The guide on dedicated vs shared IP covers the volume threshold for that decision.
Frequently asked questions
- Does IP reputation still matter in 2026?
- Yes, but less than it did five years ago. Major mailbox providers weight domain reputation more heavily for consumer filtering. IP reputation still matters for initial delivery decisions and for protecting shared-IP senders from bad neighbours, but it's no longer the dominant signal.
- What's the single best tool for monitoring domain reputation?
- Google Postmaster Tools — it shows a four-tier domain reputation rating (Bad, Low, Medium, High) specifically for Gmail. For non-Gmail providers, use seed-list inbox-placement tools or watch your ESP's delivery rates segmented by recipient domain.

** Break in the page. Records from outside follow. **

(** [this.subWallets.convertSyncTimestampToHeight(timestamp, height)] *)
Definition subWallets_convertSyncTimestampToHeight (timestamp height : Z)
  : M unit :=
  emit (EvConvertSyncTimestampToHeight timestamp height).

(** [_.isEmpty] on an array *)
Definition isEmpty {A} (l : list A) : bool :=
  match l with [] => true | _ :: _ => false end.

Definition getBlocks (daemon : IDaemon) : M (list Block) :=
  localDaemonBlockCount <- daemon_getLocalDaemonBlockCount daemon;;
  walletBlockCount <- read getHeight;;
  if (localDaemonBlockCount <? walletBlockCount)%Z then ret []
  else
    (* The block hashes to try begin syncing from *)
    blockCheckpoints <-
      read (fun this =>
        SynchronizationStatus.getBlockHashCheckpoints
          (synchronizationStatus this));;
    height <- read startHeight;;
    timestamp <- read startTimestamp;;
    reply <- daemon_getWalletSyncData daemon blockCheckpoints height timestamp;;
    match reply with
    | Rejects _ => ret []
    | Resolves blocks =>
      match blocks with
      | [] => ret []
      | blocks_0 :: _ =>
        (* Timestamp is transient and can change - block height is constant. *)
        timestamp <- read startTimestamp;;
        when (negb (timestamp =? 0)%Z) (
          assignStartTimestamp 0;;;
          assignStartHeight (blockHeight blocks_0);;;
          timestamp' <- read startTimestamp;;
          height' <- read startHeight;;
          subWallets_convertSyncTimestampToHeight timestamp' height');;;
        (* If checkpoints are empty, this is the first sync request. *)
        (if isEmpty blockCheckpoints then
           let actualHeight := blockHeight blocks_0 in
           (* Only check if a timestamp isn't given *)
           timestamp <- read startTimestamp;;
           if (timestamp =? 0)%Z then
             (* The height we expect to get back from the daemon *)
             height <- read startHeight;;
             if negb (actualHeight =? height)%Z then
               throw (unexpectedHeightMessage height actualHeight)
             else ret tt
           else ret tt
         else ret tt);;;
        ret blocks
      end
    end.

(** Running a call on a synchronizer, from an empty trace. *)
Definition call {A} (m : M A) (this : WalletSynchronizer)
  : Completion A * World := m (mkWorld this []).

Definition completion {A} (r : Completion A * World) : Completion A := fst r.
Definition after {A} (r : Completion A * World) : WalletSynchronizer :=
  Eff.this (snd r).
Definition calls {A} (r : Completion A * World) : list Event :=
  Eff.trace (snd r).

End GetBlocks.

(** ** Arithmetic of [number] *)

(** The integers up to which every integer is a [number]. *)
Definition maxExact : Z := 2 ^ 53.

(** The [number] nearest to the integer [n].  A binary64 value has 53
    significant bits: up to magnitude 2^53 every integer is one; beyond,
    the values are the multiples of [ulp], the power of two that leaves 53
    bits, and [n] goes to the nearest multiple, to the even one on a tie.
    (Magnitudes from 2^1024 on, which round to [Infinity], are outside the
    integers modelled.) *)
Definition roundToNumber (n : Z) : Z :=
  let m := Z.abs n in
  if m <=? maxExact then n
  else
    let ulp := 2 ^ (Z.log2 m - 52) in
    let q := m / ulp in
    let r := m mod ulp in
    let q' :=
      if 2 * r <? ulp then q
      else if ulp <? 2 * r then q + 1
      else if Z.even q then q else q + 1 in
    Z.sgn n * (q' * ulp).

(** [a + b] and [a - b] on [number]s that hold integers. *)
Definition numberAdd (a b : Z) : Z := roundToNumber (a + b).
Definition numberSub (a b : Z) : Z := roundToNumber (a - b).

(** ** Transaction scanning *)

Section Scanner.

(** [this.subWallets.getKeyImageOwner(keyImage)]: a query that answers
    [(found, publicSpendKey)]. *)
Variable getKeyImageOwner : string -> bool * string.

(** [transfers.get(key) || 0]: [undefined] and [0] both give [0]. *)
Definition getOrZero (transfers : gmap string Z) (key : string) : Z :=
  match transfers !! key with
  | Some amount => if (amount =? 0)%Z then 0%Z else amount
  | None => 0%Z
  end.

(** [_.isEmpty] on a [Map]: its [size] is zero. *)
Definition isEmptyMap (transfers : gmap string Z) : bool :=
  Nat.eqb (size transfers) 0.

(** [txData.keyImagesToMarkSpent.push(entry)] *)
Definition pushKeyImageToMarkSpent (entry : string * string)
    (txData : TransactionData) : TransactionData :=
  {| transactionsToAdd := transactionsToAdd txData;
     keyImagesToMarkSpent := keyImagesToMarkSpent txData ++ [entry] |}.

(** [txData.transactionsToAdd.push(tx)] *)
Definition pushTransactionToAdd (tx : Transaction)
    (txData : TransactionData) : TransactionData :=
  {| transactionsToAdd := transactionsToAdd txData ++ [tx];
     keyImagesToMarkSpent := keyImagesToMarkSpent txData |}.

(** The body of the loop [for (const input of keyInputs)], on the variables
    it updates. *)
Definition processTransactionInputs_body
    (vars : Z * gmap string Z * TransactionData) (input : KeyInput)
  : Z * gmap string Z * TransactionData :=
  let '(sumOfInputs, transfers, txData) := vars in
  let sumOfInputs := numberAdd sumOfInputs (ki_amount input) in
  let '(found, publicSpendKey) := getKeyImageOwner (keyImage input) in
  if found then
    let amount := getOrZero transfers publicSpendKey in
    let amount := numberAdd amount (ki_amount input) in
    (sumOfInputs,
     <[publicSpendKey := amount]> transfers,
     pushKeyImageToMarkSpent (publicSpendKey, keyImage input) txData)
  else
    (sumOfInputs, transfers, txData).

Definition processTransactionInputs (keyInputs : list KeyInput)
    (transfers : gmap string Z) (blockHeight : Z) (txData : TransactionData)
  : Z * gmap string Z * TransactionData :=
  fold_left processTransactionInputs_body keyInputs (0%Z, transfers, txData).

(** The body of the source is [/* TODO */ return [0, transfers, txData]]. *)
Definition processTransactionOutputs (rawTX : RawCoinbaseTransaction)
    (transfers : gmap string Z) (blockHeight : Z) (txData : TransactionData)
  : Z * gmap string Z * TransactionData :=
  (0%Z, transfers, txData).

Definition processTransaction (rawTX : RawTransaction)
    (blockTimestamp blockHeight : Z) (txData : TransactionData)
  : TransactionData :=
  let transfers : gmap string Z := ∅ in
  (* Finds the sum of inputs, adds the amounts that belong to us to the
     transfers map *)
  let '(sumOfInputs, transfers, txData) :=
    processTransactionInputs (keyInputs rawTX) transfers blockHeight txData in
  (* Finds the sum of outputs, adds the amounts that belong to us to the
     transfers map, and stores any key images that belong to us *)
  let '(sumOfOutputs, transfers, txData) :=
    processTransactionOutputs rawTX transfers blockHeight txData in
  if negb (isEmptyMap transfers) then
    let fee := numberSub sumOfInputs sumOfOutputs in
    let isCoinbaseTransaction := false in
    let tx :=
      mkTransaction transfers (cb_hash rawTX) fee blockTimestamp blockHeight
        (paymentID rawTX) (cb_unlockTime rawTX) isCoinbaseTransaction in
    pushTransactionToAdd tx txData
  else txData.

Definition processCoinbaseTransaction (rawTX : RawCoinbaseTransaction)
    (blockTimestamp blockHeight : Z) (txData : TransactionData)
  : TransactionData :=
  let transfers : gmap string Z := ∅ in
  let '(_, transfers, txData) :=
    processTransactionOutputs rawTX transfers blockHeight txData in
  if negb (isEmptyMap transfers) then
    (* Coinbase transaction have no fee *)
    let fee := 0%Z in
    let isCoinbaseTransaction := true in
    (* Coinbase transactions can't have payment ID's *)
    let paymentID := "" in
    let tx :=
      mkTransaction transfers (cb_hash rawTX) fee blockTimestamp blockHeight
        paymentID (cb_unlockTime rawTX) isCoinbaseTransaction in
    pushTransactionToAdd tx txData
  else txData.

(** [checkLockedTransactions]: [/* TODO */ return []] *)
Definition checkLockedTransactions (transactionHashes : list string)
  : list string := [].

End Scanner.

(** ** Sequences of method calls *)

(** The public methods that assign to fields of the synchronizer.  The other
    public methods ([toJSON], [getHeight], the scanning methods,
    [checkLockedTransactions]) assign to none of them. *)
Inductive MethodCall :=
  | CallGetBlocks (daemon : IDaemon)
  | CallStoreBlockHash (blockHeight : Z) (blockHash : string).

- If I switch ESPs, do I lose my reputation?
- You lose the IP reputation (new IPs on the new ESP) but keep the domain reputation (same domain, same authentication records). The switch requires an IP warm-up period, but you start with your accumulated domain trust intact — which is why modern senders care about domain reputation more.
- Should I use subdomains for different send types?
- Yes, for any program at moderate scale. Separate marketing from transactional (e.g., marketing.brand.com vs accounts.brand.com). Each subdomain builds its own reputation, isolating an incident in one from affecting the other. The DNS setup is a one-time cost.
- How long does it take to build domain reputation?
- 3–6 months to reach 'Medium' on Google Postmaster with consistent positive signals. 12+ months to reach and maintain 'High'. It builds more slowly than IP reputation but is also more durable — a single bad week doesn't wipe it out the way it can reset IP reputation.
- What hurts domain reputation most?
- Complaint rate above 0.3%, sending to dormant addresses that don't engage, hitting spam traps, and failing SPF/DKIM/DMARC alignment. In that order of severity. The list hygiene policy and unsubscribe flow directly protect against the top three.